WHAT YOU SHOULD DO:
Every record below needs to be printed again exactly.

=-=-=-=-=

(* ===== verification/PollServerProofs.v ===== *)
(** * The server with [poll]: correctness

    What one pass over the sockets does ([data_loop_ok]), and what a round does,
    from any state the program can be in ([reachable]). *)

From stdpp Require Import base gmap list.
From Stdlib Require Import ZArith Lia.
From S2P Require Import Prelude Arrays SocketTable SocketProofs PollServer.

Local Open Scope Z_scope.

(** ** A pass over the sockets *)
Section pass.
Context (listener : Z) (recv : Z → Z).

Definition ready (p : pollfd) : Prop := has POLLIN p = true.
Definition busy (p : pollfd) : Prop := revents p ≠ 0.
(** Sockets whose connection is closed. *)
Definition closes (p : pollfd) : Prop := ready p ∧ recv (fd p) = 0.
#[global] Instance ready_dec p : Decision (ready p).
Proof. unfold ready. apply _. Defined.
#[global] Instance busy_dec p : Decision (busy p).
Proof. unfold busy. apply _. Defined.
#[global] Instance closes_dec p : Decision (closes p).
Proof. unfold closes. apply _. Defined.

Lemma has_busy flag p : has flag p = true → busy p.
Proof. unfold has, busy. intros H E. by rewrite E in H. Qed.

Lemma not_busy_pass l : length (filter busy l) = 0%nat → filter ready l = [] ∧ filter closes l = [] ∧ filter (λ p, ¬ closes p) l = l.
Proof.
  induction l as [|p l IH]; [done|]. rewrite !filter_cons. case_decide as Hb; [done|]. intros H. destruct (IH H) as (-> & -> & ->).
  assert (¬ ready p) as Hr by (intros Hr%has_busy; done).
  rewrite !decide_False by (intros [? ?] || done; done). by rewrite decide_True by by intros [? ?].
Qed.

Definition entry (p : pollfd) : Z * Z := (fd p, recv (fd p)).

Definition pass_post (s : srv pollfd) (i : nat) (s' : srv pollfd) : Prop :=
  table_ok listener s' ∧
  (∃ log, recvd s' = recvd s ++ log ∧ log ≡ₚ entry <$> filter ready (drop i (live s))) ∧
  live s' ≡ₚ take i (live s) ++ filter (λ p, ¬ closes p) (drop i (live s)) ∧
  open_ s' = open_ s ∖ list_to_set (fd <$> filter closes (drop i (live s))).

(** The end of the pass. *)
Lemma pass_end s i : table_ok listener s → length (filter busy (drop i (live s))) = 0%nat → pass_post s i s.
Proof.
  intros T Hb. destruct (not_busy_pass _ Hb) as (F1 & F2 & F3). unfold pass_post. rewrite F1, F2, F3, take_drop.
  split; [done|]. split; [exists []; by rewrite app_nil_r|]. split; [done|]. simpl. by rewrite difference_empty_L.
Qed.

=-=-=-=-=

PROBLEM SOLUTION:
(* ===== verification/PollServerProofs.v ===== *)
(** * The server with [poll]: correctness

    What one pass over the sockets does ([data_loop_ok]), and what a round does,
    from any state the program can be in ([reachable]). *)

From stdpp Require Import base gmap list.
From Stdlib Require Import ZArith Lia.
From S2P Require Import Prelude Arrays SocketTable SocketProofs PollServer.

Local Open Scope Z_scope.

(** ** A pass over the sockets *)
Section pass.
Context (listener : Z) (recv : Z → Z).

Definition ready (p : pollfd) : Prop := has POLLIN p = true.
Definition busy (p : pollfd) : Prop := revents p ≠ 0.
(** Sockets whose connection is closed. *)
Definition closes (p : pollfd) : Prop := ready p ∧ recv (fd p) = 0.
#[global] Instance ready_dec p : Decision (ready p).
Proof. unfold ready. apply _. Defined.
#[global] Instance busy_dec p : Decision (busy p).
Proof. unfold busy. apply _. Defined.
#[global] Instance closes_dec p : Decision (closes p).
Proof. unfold closes. apply _. Defined.

Lemma has_busy flag p : has flag p = true → busy p.
Proof. unfold has, busy. intros H E. by rewrite E in H. Qed.

Lemma not_busy_pass l : length (filter busy l) = 0%nat → filter ready l = [] ∧ filter closes l = [] ∧ filter (λ p, ¬ closes p) l = l.
Proof.
  induction l as [|p l IH]; [done|]. rewrite !filter_cons. case_decide as Hb; [done|]. intros H. destruct (IH H) as (-> & -> & ->).
  assert (¬ ready p) as Hr by (intros Hr%has_busy; done).
  rewrite !decide_False by (intros [? ?] || done; done). by rewrite decide_True by by intros [? ?].
Qed.

Definition entry (p : pollfd) : Z * Z := (fd p, recv (fd p)).

Definition pass_post (s : srv pollfd) (i : nat) (s' : srv pollfd) : Prop :=
  table_ok listener s' ∧
  (∃ log, recvd s' = recvd s ++ log ∧ log ≡ₚ entry <$> filter ready (drop i (live s))) ∧
  live s' ≡ₚ take i (live s) ++ filter (λ p, ¬ closes p) (drop i (live s)) ∧
  open_ s' = open_ s ∖ list_to_set (fd <$> filter closes (drop i (live s))).

(** The end of the pass. *)
Lemma pass_end s i : table_ok listener s → length (filter busy (drop i (live s))) = 0%nat → pass_post s i s.
Proof.
  intros T Hb. destruct (not_busy_pass _ Hb) as (F1 & F2 & F3). unfold pass_post. rewrite F1, F2, F3, take_drop.
  split; [done|]. split; [exists []; by rewrite app_nil_r|]. split; [done|]. simpl. by rewrite difference_empty_L.
Qed.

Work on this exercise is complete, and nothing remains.